- _Problem to work on_
The required answer is a copy of each line in the entries below that includes "waits".

----------------------------------------

Lemma redialer_stop_barrier_witness :
  let timeouts := init_timeouts in
  let ar := AR Stopped true true in
  reachable timeouts false (ar, [RRet 1; SRet]) ∧
  (SRet ∈ [RRet 1; SRet] → Forall (λ p, active p = false) [RRet 1; SRet] ∧ stateValue ar = Stopped).
Proof.
  assert (reachable init_timeouts false (AR Stopped true true, [RRet 1; SRet])) as H.
  { eapply Next; [|eapply (Step _ _ true 0 (AR Stopped true true) _ [RRet 1; SWait] 1); reflexivity].
    eapply Next; [|eapply (Step _ _ true 0 (AR Stopped true false) _ [RDial 0; SWait] 0); reflexivity].
    eapply Next; [|eapply (Step _ _ true 0 (AR Redialing false false) _ [RDial 0; StopCalled] 1); reflexivity].
    eapply Next; [|eapply (Step _ _ true 0 (AR Redialing false false) _ [RLoop 0; StopCalled] 0); reflexivity].
    eapply Next; [|eapply (Step _ _ true 0 NewAutoRedialer _ [RedialCalled; StopCalled] 0); reflexivity].
    apply Start. repeat constructor; (by left) || by right. }
  split; [done|]. eapply (redialer_stop_barrier init_timeouts false); [done|cbn; lia|done].
Defined.

(** C19: [Stop] terminates. In every reachable state with a waiting [Stop],
    either its wait is over or one thread is in the redial loop, and three
    steps of that thread, whatever the dialer answers, include at most one
    wait, make [Redial] return and end the wait. *)
Theorem redialer_stop_terminates timeouts jittered ar ths answers :
  timeouts ≠ [] → Z.of_nat (length timeouts) < 2 ^ 32 →
  reachable timeouts jittered (ar, ths) → SWait ∈ ths →
  step timeouts jittered true 0 ar SWait = Some (ar, SRet) ∨
  ∃ i p, ths !! i = Some p ∧ active p = true ∧
    ∃ waits ar' n, solo timeouts jittered 3 answers ar p = (waits, (ar', RRet n)) ∧
      (length waits ≤ 1)%nat ∧ step timeouts jittered true 0 ar' SWait = Some (ar', SRet).
Proof.
  intros Hne Hlen Hr Hw. apply redialer_reachable_inv in Hr as [(_ & _ & HS & HW) Hc]; [|done..].
  specialize (HW Hw). rewrite HW in HS. destruct HS as [_ HS]. unfold running_or_done in HS. cbn.
  destruct (reallyStopped ar) eqn:Hrs; [by left|right].
  apply actives_one in HS as (i & p & Hi & Hp). exists i, p. split_and!; [done..|].
  destruct (solo_stopped timeouts jittered Hne Hlen ar p answers HW Hrs Hp) as (n & ws & ? & ?).
  { by eapply Forall_lookup_1 in Hc. }
  eexists _, _, _. by split_and!.
Qed.

Lemma redialer_stop_terminates_witness :
  ∃ ar, reachable init_timeouts false (ar, [RDial 0; SWait]) ∧
  ∃ i p, [RDial 0; SWait] !! i = Some p ∧ active p = true ∧
    ∃ waits ar' n, solo init_timeouts false 3 [(false, 0)] ar p = (waits, (ar', RRet n)) ∧
      (length waits ≤ 1)%nat ∧ step init_timeouts false true 0 ar' SWait = Some (ar', SRet).
Proof.
  assert (reachable init_timeouts false (AR Stopped true false, [RDial 0; SWait])) as H.
  { eapply Next; [|eapply (Step _ _ true 0 (AR Redialing false false) _ [RDial 0; StopCalled] 1); reflexivity].
    eapply Next; [|eapply (Step _ _ true 0 (AR Redialing false false) _ [RLoop 0; StopCalled] 0); reflexivity].
    eapply Next; [|eapply (Step _ _ true 0 NewAutoRedialer _ [RedialCalled; StopCalled] 0); reflexivity].
    apply Start. repeat constructor; (by left) || by right. }
  eexists. split; [exact H|].
  destruct (redialer_stop_terminates init_timeouts false _ _ [(false, 0)] ltac:(done) ltac:(cbn; lia) H)
    as [H'|H']; [repeat constructor|done|exact H'].
Defined.

(** Backoff. A dialer that fails [length js] times and then connects makes
    [Redial] return the number of attempts, after waiting after attempt [i]
    for [timeouts[i]] (the last timeout past the end) plus the jitter drawn. *)
Theorem redial_backoff timeouts jittered js j0 rest :
  timeouts ≠ [] → Z.of_nat (length timeouts) < 2 ^ 32 → Z.of_nat (length js + 1) < 2 ^ 32 →
  solo timeouts jittered (3 * length js + 3) (((λ j, (false, j)) <$> js) ++ (true, j0) :: rest)
    NewAutoRedialer RedialCalled
  = (imap (wait_spec timeouts jittered) js,
     (AR Redialing false true, RRet (Z.of_nat (length js + 1)))).
Proof.
  intros Hne Hlen Hk. replace (3 * length js + 3)%nat with (Datatypes.S (3 * length js + 2)) by lia.
  cbn [solo]. unfold step, setStateIfEqual, NewAutoRedialer. cbn [stateValue].
  rewrite decide_True by done. change 0 with (Z.of_nat 0).
  unfold setState; cbn [stopping reallyStopped].
  by rewrite solo_retries.
Qed.

Lemma redial_backoff_witness :
  solo init_timeouts true 12 [(false, 5); (false, 6); (false, 7); (true, 0)] NewAutoRedialer RedialCalled
  = ([1000000005; 2000000006; 5000000007], (AR Redialing false true, RRet 4)).
Proof. apply (redial_backoff init_timeouts true [5; 6; 7] 0 []); [done|cbn; lia..]. Defined.
End RedialerProps.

----------------------------------------

- _Problem solution_
    ∃ waits ar' n, solo timeouts jittered 3 answers ar p = (waits, (ar', RRet n)) ∧
      (length waits ≤ 1)%nat ∧ step timeouts jittered true 0 ar' SWait = Some (ar', SRet).
    ∃ waits ar' n, solo init_timeouts false 3 [(false, 0)] ar p = (waits, (ar', RRet n)) ∧
      (length waits ≤ 1)%nat ∧ step init_timeouts false true 0 ar' SWait = Some (ar', SRet).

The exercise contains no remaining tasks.